I spoke about the early and stilted conversations he and I shared about what I’d lost when I immigrated: the rice fields and rainy skies, the tang of homemade curries on the tongue, the buzz and wit of Bangla spoken around dinner tables, the lilting calls to prayer that echoed through the Dhaka streets at dawn. But I also remembered how sharing these losses grew easier in the warmth of Jason’s consistent interest, his investment in getting to know all of me, my history included. How I returned home one evening to find yet another book from Jason—a Bengali cookbook, with dog-eared recipes that he recalled from my stories. How a year after we started dating, he’d donned a purple kurta to dance alongside me at an unexpectedly joyous family wedding.
I described the strange silence that had haunted every place I traveled after I left Bangladesh—a hollow-drum absence that often left me restless, a dissociated stranger in a strange land. But also recalled how that silence filled slowly with a new sound during my travels with Jason out into the world. A bright and insistent hum in a major key that grew louder over our eight years together. How even now, when it rings clearly, it doesn’t feel strange at all.
“Jason,” I said, “when I’m with you, I hear music.”
At this, I heard a small gasp from a table of Bangladeshi relatives and a few sniffs into handkerchiefs from others. For a moment, after a lifetime of avoiding saying ami tomake bhalobashi , I feared that I had pole-vaulted to truly taboo levels of vulnerability. But, determined to be brave, I squared my shoulders and stuck to the script.
Because, of course, this was our way of saying I love you to each other. By giving tender voice to the things we had each left behind on our journey to being out, queer people who could find one another. By acknowledging the fears of showing each other—and now our gathered loved ones—our remaining wounds. By taking the risk of being seen as damaged, or complicated, or alien, or unlovable. By recognizing that, as Febos also says, “The risk of honest self-appraisal requires bravery. To place our flawed selves in the context of this magnificent, broken world is the opposite of narcissism, which is building a self-image that pleases you.” By trusting that instead of the well of love running dry, the stories of our flawed selves might be met with empathy, with a warm and abundant curiosity, in a way that could reframe our hurtful histories.
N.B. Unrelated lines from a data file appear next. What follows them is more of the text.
(** * timezone-bot: the timezone store, the display grouper and the refresh tick

    A shallow embedding of [main.py] (class [Timezone]).  The JSON document
    in [TIMEZONE_FILE] is the only durable state; the cog keeps the
    [time_message_cache] in memory.  Every method of the cog is written as a
    program over a small set of effects (lock, file, cache, platform calls),
    so that one definition yields the sequential behaviour, the order of
    lock and file events, and the points at which another task may run. *)

From Stdlib Require Import ZArith List String Ascii Bool Lia.
From Stdlib Require Import Permutation Sorted.
From Stdlib Require Import DecimalString DecimalPos DecimalZ.
Import ListNotations.

Local Open Scope list_scope.
Local Open Scope string_scope.
Local Open Scope Z_scope.

(** ** Python values *)

(** [str(n)] on an [int]: the decimal numeral, ["-"] in front of a negative
    one, ["0"] for zero. *)
Definition str (n : Z) : string := NilZero.string_of_int (Z.to_int n).

(** [int(s)] on a [str]; [None] stands for [ValueError].  It agrees with
    Python on every numeral [str] produces and on every string of ASCII
    digits with an optional leading minus; the keys of the stored document
    are written by [str] only. *)
Definition py_int (s : string) : option Z :=
  option_map Z.of_int (NilZero.int_of_string s).

(** Truth value of a [str]: only the empty string is false. *)
Definition truthy (s : string) : bool :=
  match s with EmptyString => false | String _ _ => true end.

(** Keys of a [dict] are compared with [==]. *)
Class EqKey (K : Type) := {
  keq : K -> K -> bool;
  keq_spec : forall x y, reflect (x = y) (keq x y)
}.

#[export] Instance EqKey_string : EqKey string :=
  {| keq := String.eqb; keq_spec := String.eqb_spec |}.

#[export] Instance EqKey_Z : EqKey Z :=
  {| keq := Z.eqb; keq_spec := Z.eqb_spec |}.

(** A [dict] keeps its items in insertion order; a key occurs once. *)
Definition dict (K V : Type) : Type := list (K * V).

Section Dict.
Context {K V : Type} `{EqKey K}.

(** [d.get(k)] *)
Fixpoint dict_get (k : K) (d : dict K V) : option V :=
  match d with
  | [] => None
  | (k', v) :: t => if keq k' k then Some v else dict_get k t
  end.

(** [k in d] *)
Definition dict_in (k : K) (d : dict K V) : bool :=
  match dict_get k d with Some _ => true | None => false end.

(** [d[k] = v]: an existing key keeps its place, a new one goes last. *)
Fixpoint dict_set (k : K) (v : V) (d : dict K V) : dict K V :=
  match d with
  | [] => [(k, v)]
  | (k', v') :: t =>
      if keq k' k then (k', v) :: t else (k', v') :: dict_set k v t
  end.

(** [del d[k]] / [d.pop(k, None)]: the item of [k] goes, the others keep
    their order.  Every [del] of the source is guarded by a membership
    test or follows a successful lookup, so [KeyError] does not arise. *)
Fixpoint dict_del (k : K) (d : dict K V) : dict K V :=
  match d with
  | [] => []
  | (k', v') :: t =>
      if keq k' k then dict_del k t else (k', v') :: dict_del k t
  end.

Definition keys (d : dict K V) : list K := map fst d.

(** The invariant of a [dict]: no key twice. *)
Definition dict_wf (d : dict K V) : Prop := NoDup (keys d).
End Dict.

(** ** The stored document *)

(** The value kept for one guild: ["timezones"] maps [str(user_id)] to the
    identifier, ["time_message"] is the optional pair (channel, message). *)
Record guild_data := {
  timezones : dict string string;
  time_message : option (Z * Z)
}.

(** The whole file: [str(guild_id)] to the guild's value.  [json.dump]
    followed by [json.load] gives the same document back, so the file is
    modelled by the document it holds. *)
Definition document : Type := dict string guild_data.

(** [data[str(guild_id)]["timezones"]], for a guild that is present. *)
Definition guild_timezones (g : string) (data : document) : dict string string :=
  match dict_get g data with
  | Some gd => timezones gd
  | None => []
  end.

(** [if str(guild_id) not in data: data[str(guild_id)] = {"timezones": {}}] *)
Definition ensure_guild (g : string) (data : document) : document :=
  if dict_in g data then data
  else dict_set g {| timezones := []; time_message := None |} data.

(** [data[g]["timezones"][u] = timezone] *)
Definition set_user_timezone (g u timezone : string) (data : document) : document :=
  match dict_get g data with
  | Some gd =>
      dict_set g {| timezones := dict_set u timezone (timezones gd);
                    time_message := time_message gd |} data
  | None => data
  end.

(** [del data[g]["timezones"][u]] *)
Definition del_user_timezone (g u : string) (data : document) : document :=
  match dict_get g data with
  | Some gd =>
      dict_set g {| timezones := dict_del u (timezones gd);
                    time_message := time_message gd |} data
  | None => data
  end.

(** [data[g]["time_message"] = (channel_id, message_id)] *)
Definition set_guild_time_message (g : string) (cm : Z * Z) (data : document) : document :=
  match dict_get g data with
  | Some gd =>
      dict_set g {| timezones := timezones gd; time_message := Some cm |} data
  | None => data
  end.

(** [del data[g]["time_message"]] *)
Definition del_guild_time_message (g : string) (data : document) : document :=
  match dict_get g data with
  | Some gd =>
      dict_set g {| timezones := timezones gd; time_message := None |} data
  | None => data
  end.

(** [data.get(g, {}).get("time_message", None)] *)
Definition doc_time_message (g : string) (data : document) : option (Z * Z) :=
  match dict_get g data with
  | Some gd => time_message gd
  | None => None
  end.

(** ** What the cog takes from outside *)

(** [pytz], [datetime] and [str.casefold] are libraries; the cog uses them
    through the following operations. *)
Class Externals := {
  (** a [pytz] timezone object *)
  tzinfo : Type;
  (** [pytz.timezone(name)]; [None] when it raises [UnknownTimeZoneError] *)
  pytz_timezone : string -> option tzinfo;
  (** no zone has the empty name: [pytz.timezone] of the empty string raises *)
  pytz_timezone_empty : pytz_timezone EmptyString = None;
  (** [tz.zone] *)
  zone : tzinfo -> string;
  (** a value of [datetime.datetime.now()] *)
  datetime : Type;
  (** [time_now.astimezone(tz).replace(tzinfo=None)]: the reading of the
      local clock face, counted in microseconds; naive date-times are
      equal, and ordered, as these counts are *)
  naive_local : datetime -> tzinfo -> Z;
  (** [naive_time.strftime('%b %d, %Y %I:%M:%S %p')] *)
  strftime_12h : Z -> string;
  (** [datetime.datetime.now(tz).strftime("%b %d, %Y %H:%M:%S %Z").strip()] *)
  strftime_zone : datetime -> tzinfo -> string;
  (** [int(time_now.timestamp())] *)
  timestamp : datetime -> Z;
  (** [s.casefold()] *)
  casefold : string -> string
}.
This was our way of saying I love you to each other. By giving tender voice to the things we had each left behind on our journey to being out, queer people who could find one another.
We said I love you by looking back at our old selves together and bringing them along for this new journey. Crookes herself captured this process of exulting in new heights while coming to peace with the past, saying on her song “19th Floor,” “We were lost so long / look how far we’ve come / Down by the river / I remember where I belong.” No matter where we traveled, I knew we would never censor our complicated pasts for each other or our loved ones again.
Looking back on our wedding day, I realize now that my vows were in many ways imperfect. My voice shook before the crowd, and I couldn’t overcome the awkwardness of ami tomake bhalobashi to speak the phrase aloud after all. And yet, when we stepped off the altar wreathed in marigolds, I felt fully Bangladeshi, fully an American immigrant, fully a brave and vulnerable and beshorom queer in the California sunshine. I felt less afraid, and fully alive in the skin I’d been given.
And in that way, the vows were perfect.